Clinical picture of galactorrhea
With minor galactorrhea, a woman is not always bothered by discharge from the mammary glands — the symptoms are managed by swelling, heaviness and dull chest pains. In other cases, the discharge can be abundant, regular, even with a slight pressure. Frequent discharge from the nipples can cause eczema and maceration of the skin. In 80% of cases, galactorrhea is accompanied by the absence of menstruation or a violation of the menstrual cycle, but may not be accompanied by such violations. Sometimes with galactorrhea, women often worry about severe headaches, visual disturbances, acne on the face and chest, as well as reduced sexual desire. In some cases, women with galactorrhea experienced increased growth of hair on the chin and chest.

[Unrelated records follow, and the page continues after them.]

Lemma collect_conditions_Raise (G : dict TasksGroup) (task : string)
    (parents : list string) (d : dict (list string)) (e : ErrorKind) :
  collect_conditions G task parents d = Raise e -> e = KeyError.
Proof.
  revert d. induction parents as [|p parents IH]; intros d; simpl;
    [discriminate|].
  destruct (dict_get G p) as [g|e'] eqn:Hg; cbn [bind]; [apply IH|].
  intros Heq. injection Heq as <-. now apply dict_get_Raise in Hg.
Qed.

Lemma collect_all_conditions_Raise (G : dict TasksGroup)
    (tasks d : dict (list string)) (e : ErrorKind) :
  collect_all_conditions G tasks d = Raise e -> e = KeyError.
Proof.
  revert d. induction tasks as [|[task parents] tasks IH]; intros d; simpl;
    [discriminate|].
  destruct (collect_conditions G task parents d) as [d'|e'] eqn:Hc;
    cbn [bind]; [apply IH|].
  intros Heq. injection Heq as <-. now apply collect_conditions_Raise in Hc.
Qed.

(** The failures of the three checks: the one of the check, or a
    [KeyError] for a name that is not a group. *)
Lemma topology_checks_Raise (tasks : dict (list string))
    (G : dict TasksGroup) (e : ErrorKind) :
  (_validate_no_parallel_for_parents tasks G = Raise e ->
   e = LoopNotAllowed \/ e = KeyError) /\
  (_validate_no_shared_condition_parents tasks G = Raise e ->
   e = NonExclusiveBranches \/ e = KeyError) /\
  (_validate_all_tasks_have_condition_parents tasks G = Raise e ->
   e = MissingConditionAncestor \/ e = KeyError).
Proof.
  split; [|split].
  - unfold _validate_no_parallel_for_parents. intros Hr.
    apply for_each_Raise in Hr as ([task parents] & _ & Hr).
    apply for_each_Raise in Hr as (p & _ & Hr).
    destruct (dict_get G p) as [g|e'] eqn:Hg; cbn [bind] in Hr.
    + unfold raise_if in Hr.
      destruct (TasksGroupType_eqb (group_type g) FOR_LOOP); [|discriminate].
      injection Hr as <-. now left.
    + injection Hr as <-. right. now apply dict_get_Raise in Hg.
  - unfold _validate_no_shared_condition_parents.
    destruct (collect_all_conditions G tasks []) as [d|e'] eqn:Hc; cbn [bind].
    + intros Hr. apply for_each_Raise in Hr as ([c inner] & _ & Hr).
      unfold raise_if in Hr. destruct (1 <? List.length inner)%nat;
        [|discriminate].
      injection Hr as <-. now left.
    + intros Heq. injection Heq as <-. right.
      now apply collect_all_conditions_Raise in Hc.
  - unfold _validate_all_tasks_have_condition_parents. intros Hr.
    apply for_each_Raise in Hr as ([task parents] & _ & Hr).
    destruct (condition_parents G parents parents) as [found|e'] eqn:Hc;
      cbn [bind] in Hr.
    + unfold raise_if in Hr. destruct (negb (nonempty found)); [|discriminate].
      injection Hr as <-. now left.
    + injection Hr as <-. right. now apply condition_parents_Raise in Hc.
Qed.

In men, the most common symptoms are headaches, vision problems, and decreased potency.
Diagnosis of galactorrhea
The first diagnosis is a medical examination. Then the woman is excluded from pregnancy. Next, the doctor collects secretions for tests, and the patient is sent for a blood test to determine the level of prolactin in the body. If it is elevated, it is necessary to pass a test for thyroid hormones.
If a tumor is suspected, then a mammogram, ultrasound, or magnetic resonance imaging (MRI) examination is performed.
Treatment of galactorrhea
For some medical reasons, galactorrhea is not treated and eventually passes without medical intervention. As long as a woman has a discharge from the mammary glands, she needs to wear underwear that minimizes the friction of the fabric against the breast. Avoid any breast stimulation and ask your partner not to touch their breasts or nipples during lovemaking.
Treatment galactorrhea depends on the causes of its occurrence. If it is caused by a medical drug, the doctor reduces the dosage or completely cancels it. When galactorrhea is caused by other diseases, the main focus is on their treatment.
If the cause of galactorrhea is not identified, the patient is prescribed medications aimed at reducing prolactin production — bromocriptine or cabergoline. After this course, the discharge most often stops. If, despite the treatment, the symptoms persist or the patient cannot take medications for any reason, the doctor prescribes a surgical operation, during which the ducts are removed from the mammary glands.